Face-lifts alemães e o impacto ambiental
Isto torna-se problemático do ponto de vista ambiental. A BMW tem sido das marcas que mais insiste nesta conversa, mas basta pensar no desperdício e na energia necessários para voltar a preparar linhas e ferramentas por causa de alterações mínimas em componentes. Ainda pior é quando, no fim, o carro parece praticamente igual ao anterior.
Alterações exteriores do BMW Série 3
No caso desta Série 3, mexeu-se apenas em detalhes: óticas dianteiras, capot e farolins traseiros. Pelo menos não ficou mais feio (mesmo que fosse por uma margem infinitesimal), e isso já é um alívio.
iDrive e navegação: a grande mudança no interior
Por dentro, a história é mais relevante - mas sobretudo se escolher o sistema de navegação, porque aí entra o iDrive, e esse foi bastante retrabalhado. Desaparece o comando rotativo único com dois botões; em vez disso, passa a haver um comando e sete botões.
O resultado é que fica possível alternar entre o rádio e a navegação sem a chatice de estar sempre a recuar até ao ecrã de menu. E, finalmente, a BMW decidiu incluir um botão “Voltar”.
Esta revisão torna o sistema muito mais simples de usar. Além disso, a navegação passa a funcionar a partir de um disco rígido interno, o que a torna mais rápida. E, se a preocupação forem as actualizações, o concessionário limita-se a ligar o carro e instala um novo mapa.

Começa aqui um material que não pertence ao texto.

(** ** Chains *)

Lemma chain_ext l l' o q :
  chain l o q -> (forall i, i ∈ q -> r_next <$> l' !! i = r_next <$> l !! i) -> chain l' o q.
Proof.
  induction 1 as [| i r q Hi Hc IH]; intros H; [constructor |].
  pose proof (H i ltac:(set_solver)) as Hn. rewrite Hi in Hn. cbn in Hn.
  destruct (l' !! i) as [r' |] eqn:E; [| done]. injection Hn as Hn.
  apply (chain_cons l' i r' q E). rewrite Hn. apply IH. intros j Hj. apply H. set_solver.
Qed.

Lemma chain_link l l' o p1 j req p2 r rj :
  chain l o (p1 ++ j :: p2) -> NoDup (p1 ++ j :: p2) ->
  l' !! req = Some r -> r_next r = r_next (req_at l j) ->
  l' !! j = Some rj -> r_next rj = Some req ->
  (forall i, i ∈ p1 ++ p2 -> l' !! i = l !! i) ->
  chain l' o (p1 ++ j :: req :: p2).
Proof.
  intros Hc Hnd Hr Er Hj Ej Hrest. revert o Hc Hnd. induction p1 as [| i p1 IH]; intros o Hc Hnd; cbn [app] in *.
  - inversion Hc as [| ? r0 ? H0 Hc']; subst. apply (chain_cons _ _ _ _ Hj). rewrite Ej.
    apply (chain_cons _ _ _ _ Hr). rewrite Er. unfold req_at. rewrite H0. cbn [default from_option id].
    apply (chain_ext l); [done |]. intros i Hi. by rewrite Hrest.
  - inversion Hc as [| ? r0 ? H0 Hc']; subst. apply NoDup_cons in Hnd as [Hi Hnd].
    apply (chain_cons l' i r0); [rewrite Hrest by set_solver; done |]. apply IH; [intros k Hk; apply Hrest; set_solver | done | done].
Qed.

(** ** The code *)

Section add_request.
Context {FW : FsWorld} {KS : KernelSvc} {CT : Controller}.

Lemma req_get_run (s : hstate) i r : request s !! i = Some r -> req_get (Some i) s = Done r s.
Proof. intros H. unfold req_get, get_opt. cbn. by rewrite H. Qed.
Lemma req_put_run (s : hstate) i r f :
  request s !! i = Some r -> req_put (Some i) f s = Done tt (set_request (<[i := f r]> (request s)) s).
Proof. intros H. unfold req_put. by rewrite (bind_Done _ _ _ _ _ (req_get_run _ _ _ H)). Qed.

Lemma find_place_run n : forall x rest req r (s : hstate),
  chain (request s) (Some x) (x :: rest) -> request s !! req = Some r -> (length rest < n)%nat ->
  exists p1 j p2, find_place n r (Some x) s = Done (Some j) s /\ x :: rest = p1 ++ j :: p2 /\
    place (request s) req x rest = p1 ++ j :: req :: p2.
Proof.
  induction n as [| n IH]; intros x rest req r s Hc Hr Hn; [lia |]. cbn [find_place].
  inversion Hc as [| ? rx ? Hx Hc']; subst. rewrite (bind_Done _ _ _ _ _ (req_get_run _ _ _ Hx)).
  inversion Hc' as [Er Eq | y ry q Hy Hcy Er Eq]; subst; clear Hc'.
  { exists [], x, []. done. }
  rewrite (bind_Done _ _ _ _ _ (req_get_run _ _ _ Hy)). cbn [place].
  replace (fits (request s) req x y) with ((in_order rx r || negb (in_order rx ry)) && in_order r ry)
    by (unfold fits, req_at; by rewrite Hx, Hy, Hr).
  destruct ((in_order rx r || negb (in_order rx ry)) && in_order r ry).
  { by exists [], x, (y :: q). }
  destruct (IH y q req r s) as (p1 & j & p2 & H1 & H2 & H3);
    [by apply (chain_cons _ _ ry) | done | cbn [length] in Hn; lia |].
  exists (x :: p1), j, p2. split; [done |]. split; [by rewrite H2 | by rewrite H3].
Qed.

(** The same requests, linked in another way. *)
Definition relinked (l l' : list hd_request) : Prop := forall i, exists n, l' !! i = set_r_next n <$> l !! i.

Lemma relinked_refl l : relinked l l.
Proof. intros i. destruct (l !! i) as [[] |] eqn:E; [by eexists | by exists None]. Qed.
Lemma relinked_trans l1 l2 l3 : relinked l1 l2 -> relinked l2 l3 -> relinked l1 l3.
Proof.
  intros H1 H2 i. destruct (H1 i) as [n1 E1], (H2 i) as [n2 E2]. exists n2. rewrite E2, E1. by destruct (l1 !! i).
Qed.
Lemma relinked_insert l i x n : l !! i = Some x -> relinked l (<[i := set_r_next n x]> l).
Proof.
  intros H j. destruct (decide (j = i)) as [-> | Hne].
  - exists n. rewrite list_lookup_insert_eq by (by eapply lookup_lt_Some). by rewrite H.
  - rewrite list_lookup_insert_ne by done. apply relinked_refl.
Qed.
Lemma relinked_order l l' i j : relinked l l' -> in_order (req_at l' i) (req_at l' j) = in_order (req_at l i) (req_at l j).
Proof.
  intros H. unfold req_at. destruct (H i) as [n ->], (H j) as [m ->].
  destruct (l !! i) as [[] |], (l !! j) as [[] |]; reflexivity.
Qed.
Lemma relinked_sweeps l l' q : relinked l l' -> sweeps l q -> sweeps l' q.
Proof.
  intros H (q1 & q2 & -> & H1 & H2).
  assert (Hs : forall k, Sorted (before l) k -> Sorted (before l') k).
  { induction 1 as [| i k _ IH Hh]; constructor; [done |]. destruct Hh; constructor. unfold before. by rewrite (relinked_order l). }
  exists q1, q2. auto.
Qed.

Motor 330d: mais potência, menos consumo
A outra frente em que a BMW está a preparar o futuro é o motor. A maior parte das motorizações deste restyling mantém-se, mas o 330d recebe ajustes que lhe dão mais 13 cv e, ao mesmo tempo, melhoram a eficiência em 7% (49,6 mpg - cerca de 5,7 l/100 km).

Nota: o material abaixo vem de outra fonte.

(** * fc2ppvdb scraper: a shallow embedding of [scrapers/fc2ppvdb/fc2ppvdb.py]

    The script reads an operation name and a fragment, derives a numeric
    identifier from the fragment with two regular expressions, restores a
    session cookie from a file next to the script, performs two HTTP
    requests, maps the JSON answer to a scene record and prints it.

    Modelling choices.
    - A Python [str] is a [string]; a character is a code point below 256,
      the range of [ascii]. In that range the class [\d] of Python's [re]
      is exactly ['0'..'9'], and [.] is every character but the line feed.
      Strings with other characters, among them the decimal digits of
      other scripts, which [\d] matches too, are outside the model.
    - A value decoded from JSON is a [json]; numbers are integers.
      A [dict] is an association list in insertion order, read by the
      first binding of a key.
    - [re.search] is a backtracking matcher over the pattern written as a
      list of tokens, one token per element of the pattern text.
    - Python exceptions and [sys.exit] are results of a computation
      ([Val], [Exit], [Exc]); the stateful functions thread a [State]
      holding the cookie file, the session of [requests] and a trace.
      The trace records the calls of [read_cookie] and [write_cookie],
      the requests, the log lines and the output, in order.
    - The web site, lxml and the JSON codec are an environment [Env]:
      a request either raises [RequestException] or answers with a body
      and cookies to set, lxml either raises on a page or yields the list
      of its CSRF tokens, a body decodes or raises [JSONDecodeError].
    - The cookie file is read in text mode: bytes that are not UTF-8
      raise [UnicodeDecodeError], and CR LF and CR are read as LF. It is
      written as on a system whose line separator is LF. *)

From stdpp Require Import gmap strings list fin_maps.
From Stdlib Require Import ZArith DecimalString DecimalZ DecimalPos Ascii Lia.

Este Diesel continua a ser um excelente motor: reage com a prontidão de um a gasolina e é tão suave que puxar por ele não se torna um suplício para quem tem “pena” da mecânica. Não é tão silencioso como alguns rivais, mas o típico ruído Diesel aqui está longe de ser estridente.

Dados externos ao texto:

(** The edge has one geometry and no reference above [m]. *)
Definition sound_edge (m : Z) (e : Edge) : bool :=
  (get_num_geometries (geometry e) =? 1)
  && (from_id e <=? m) && (to_id e <=? m).

(** The edge has no geometry or more than one. *)
Definition multiple (e : Edge) : bool :=
  negb (get_num_geometries (geometry e) =? 1).

(** The sum of an array. *)
Definition total (a : list Z) : Z := fold_right Z.add 0 a.

(** The number of edges that start and end at node [i]. *)
Definition self_loops (es : list Edge) (i : Z) : Z :=
  Z.of_nat (List.length
    (filter (fun e => (from_id e =? i) && (to_id e =? i)) es)).

(** The position [i] of the degree array holds degree 1. *)
Definition hangs (deg : list Z) (i : Z) : bool :=
  match at_label deg i with
  | Some d => d =? 1
  | None => false
  end.

(** The columns of an edge that [merge_2] never writes. *)
Definition attributes (e : Edge) : Z * Z * string :=
  (edge_id e, osm_id e, highway e).

(** What one edge adds to the removal list of [quickFix] under the largest
    node id [m]: its id once when it has not exactly one geometry, and once
    when a reference exceeds [m]. *)
Definition marks (m : Z) (e : Edge) : list Z :=
  (if multiple e then [edge_id e] else [])
  ++ (if (from_id e >? m) || (to_id e >? m) then [edge_id e] else []).


(** The degree array [drop_hanging_nodes] and [merge_2] start from: the
    [degree] column when the node table has one, the count of
    [calculate_degree] otherwise. *)
Definition initial_degrees (network : Network) : result (list Z) :=
  if has_degree network
  then ret (map degree (nodes network))
  else calculate_degree network.

(** The edge row [e] is the row [e0] as [merge_2] may leave it: the same
    row, or the row with a merged line string for its geometry and new
    references, its id, [osm_id] and [highway] kept. *)
Definition merged_from (e0 e : Edge) : Prop :=
  attributes e = attributes e0 /\
  (e = e0 \/ get_type_id (geometry e) = 1).

(** The points of the argument of [snap_line] that lie within the
    tolerance of the line. *)
Definition within_tolerance {G : GeometryLib} (line : list Coord)
    (points : Points) (tolerance : Q) : list Coord :=
  let near := fun p => Qltb (distance (Point p) (LineString line)) tolerance in
  match points with
  | OnePoint p => if near p then [p] else []
  | MultiPoint ps => filter near ps
  | OtherGeometry => []
  end.

Section SplitVocabulary.
Context {G : GeometryLib}.

(** The positions at which [split_edges_at_nodes_pyg] cuts the edge [e] of
    a table with the geometries [all]. *)
Definition cut_positions (all : list Geometry) (e : Feature) : list nat :=
  split_locs (get_coordinates (feat_geometry e))
             (split_points_of all (feat_geometry e)).

(** The piece of [e] from its vertex [a] to its vertex [b]. *)
Definition piece (e : Feature) (a b : nat) : Feature :=
  mkFeature (feat_osm_id e) (feat_highway e)
            (LineString (slice (get_coordinates (feat_geometry e)) a b)).

End SplitVocabulary.

(** * A planar geometry kernel for the examples

    A small exact kernel over rational coordinates, enough to run the passes
    on concrete networks: distances are squared Euclidean distances (the
    module only compares distances), lengths are exact on axis-parallel
    lines, the 1e-9 buffer of [_intersects_pyg] is ignored, a line string
    counts as a ring when it is closed and has at least four vertices, and a
    set of small integers iterates in ascending order, as CPython's does. *)
Module Planar.

Definition pt (x y : Z) : Coord := (inject_Z x, inject_Z y).

Definition qmin (a b : Q) : Q := if Qle_bool a b then a else b.
Definition qmax (a b : Q) : Q := if Qle_bool a b then b else a.
Definition qabs (a : Q) : Q := if Qle_bool 0 a then a else Qopp a.

Definition sq_dist (a b : Coord) : Q :=
  let dx := (fst a - fst b)%Q in
  let dy := (snd a - snd b)%Q in
  (dx * dx + dy * dy)%Q.

Definition sq_dist_segment (p a b : Coord) : Q :=
  let dx := (fst b - fst a)%Q in
  let dy := (snd b - snd a)%Q in
  let len2 := (dx * dx + dy * dy)%Q in
  if Qeq_bool len2 0 then sq_dist p a
  else
    let t := (((fst p - fst a) * dx + (snd p - snd a) * dy) / len2)%Q in
    let t := qmax 0 (qmin 1 t) in
    sq_dist p ((fst a + t * dx)%Q, (snd a + t * dy)%Q).

(** The segments of a coordinate sequence. *)
Definition segments (cs : list Coord) : list (Coord * Coord) := consecutive cs.

Definition sq_dist_line (p : Coord) (cs : list Coord) : Q :=
  match cs with
  | [] => 0%Q
  | [a] => sq_dist p a
  | a :: b :: _ =>
      fold_left (fun d s => qmin d (sq_dist_segment p (fst s) (snd s)))
                (segments cs) (sq_dist_segment p a b)
  end.

Definition planar_distance (g h : Geometry) : Q :=
  match g, h with
  | Point p, Point q => sq_dist p q
  | Point p, LineString cs => sq_dist_line p cs
  | LineString cs, Point p => sq_dist_line p cs
  | _, _ => 0%Q
  end.

Definition manhattan (a b : Coord) : Q :=
  (qabs (fst a - fst b) + qabs (snd a - snd b))%Q.

Definition line_length (cs : list Coord) : Q :=
  fold_left (fun acc s => (acc + manhattan (fst s) (snd s))%Q) (segments cs) 0%Q.

Definition planar_length (g : Geometry) : Q :=
  match g with
  | LineString cs => line_length cs
  | MultiLineString parts =>
      fold_left (fun acc cs => (acc + line_length cs)%Q) parts 0%Q
  | _ => 0%Q
  end.

(** The centroid of a line: the midpoints of its segments weighted by
    their lengths. *)
Definition planar_centroid (g : Geometry) : Coord :=
  match g with
  | Point c => c
  | LineString cs =>
      let total := line_length cs in
      let sx := fold_left (fun acc s =>
                  (acc + manhattan (fst s) (snd s)
                         * ((fst (fst s) + fst (snd s)) / 2))%Q)
                  (segments cs) 0%Q in
      let sy := fold_left (fun acc s =>
                  (acc + manhattan (fst s) (snd s)
                         * ((snd (fst s) + snd (snd s)) / 2))%Q)
                  (segments cs) 0%Q in
      if Qeq_bool total 0 then List.hd (0%Q, 0%Q) cs
      else (Qred (sx / total), Qred (sy / total))
  | _ => (0%Q, 0%Q)
  end.

Definition planar_is_ring (g : Geometry) : bool :=
  match g with
  | LineString (c :: cs) =>
      (3 <=? List.length cs)%nat && coord_eqb c (List.last cs c)
  | _ => false
  end.

Definition on_segment (p a b : Coord) : bool :=
  Qeq_bool (sq_dist_segment p a b) 0.

Definition point_on_line (p : Coord) (cs : list Coord) : bool :=
  match cs with
  | [a] => coord_eqb p a
  | _ => existsb (fun s => on_segment p (fst s) (snd s)) (segments cs)
  end.

Definition orient (a b c : Coord) : Q :=
  ((fst b - fst a) * (snd c - snd a) - (snd b - snd a) * (fst c - fst a))%Q.

Definition segments_meet (s t : Coord * Coord) : bool :=
  let (a, b) := s in
  let (c, d) := t in
  (Qltb (orient a b c * orient a b d) 0 && Qltb (orient c d a * orient c d b) 0)
  || on_segment c a b || on_segment d a b
  || on_segment a c d || on_segment b c d.

Definition planar_intersects (g h : Geometry) : bool :=
  match g, h with
  | Point p, Point q => coord_eqb p q
  | Point p, LineString cs => point_on_line p cs
  | LineString cs, Point p => point_on_line p cs
  | LineString cs, LineString ds =>
      existsb (fun s => existsb (segments_meet s) (segments ds)) (segments cs)
  | _, _ => false
  end.

(** The extent of a geometry, [None] for one without coordinates. *)
Definition extent (g : Geometry) : option (Q * Q * Q * Q) :=
  match get_coordinates g with
  | [] => None
  | c :: cs =>
      Some (fold_left (fun b p =>
              let '(x0, y0, x1, y1) := b in
              (qmin x0 (fst p), qmin y0 (snd p), qmax x1 (fst p), qmax y1 (snd p)))
              cs (fst c, snd c, fst c, snd c))
  end.

Definition extents_meet (g h : Geometry) : bool :=
  match extent g, extent h with
  | Some (x0, y0, x1, y1), Some (u0, v0, u1, v1) =>
      Qle_bool x0 u1 && Qle_bool u0 x1 && Qle_bool y0 v1 && Qle_bool v0 y1
  | _, _ => false
  end.

(** The positions of [gs] that satisfy [p], in ascending order. *)
Definition positions (p : Geometry -> bool) (gs : list Geometry) : list Z :=
  map fst (filter (fun ig => p (snd ig)) (combine (range (List.length gs)) gs)).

BluePerformance e a estratégia “verde” da BMW
Ainda mais impressionantes são os ganhos de eficiência. A BMW está a tentar antecipar, com determinação, qualquer regulamentação ecológica que possa surgir nos próximos 10 anos. Nos EUA, isso traduz-se na possibilidade de encomendar a tecnologia “BluePerformance”, focada no cumprimento das normas de NOx. Como isto não é, por agora, uma prioridade para quem decide por cá, não temos essa opção.
Outros construtores e governos deviam prestar atenção à seriedade com que a BMW está a levar este tema “verde”. E os responsáveis de marketing da marca também - porque re-engenheirar por causa de pequenos retoques estéticos dificilmente pode ser considerado amigo do ambiente.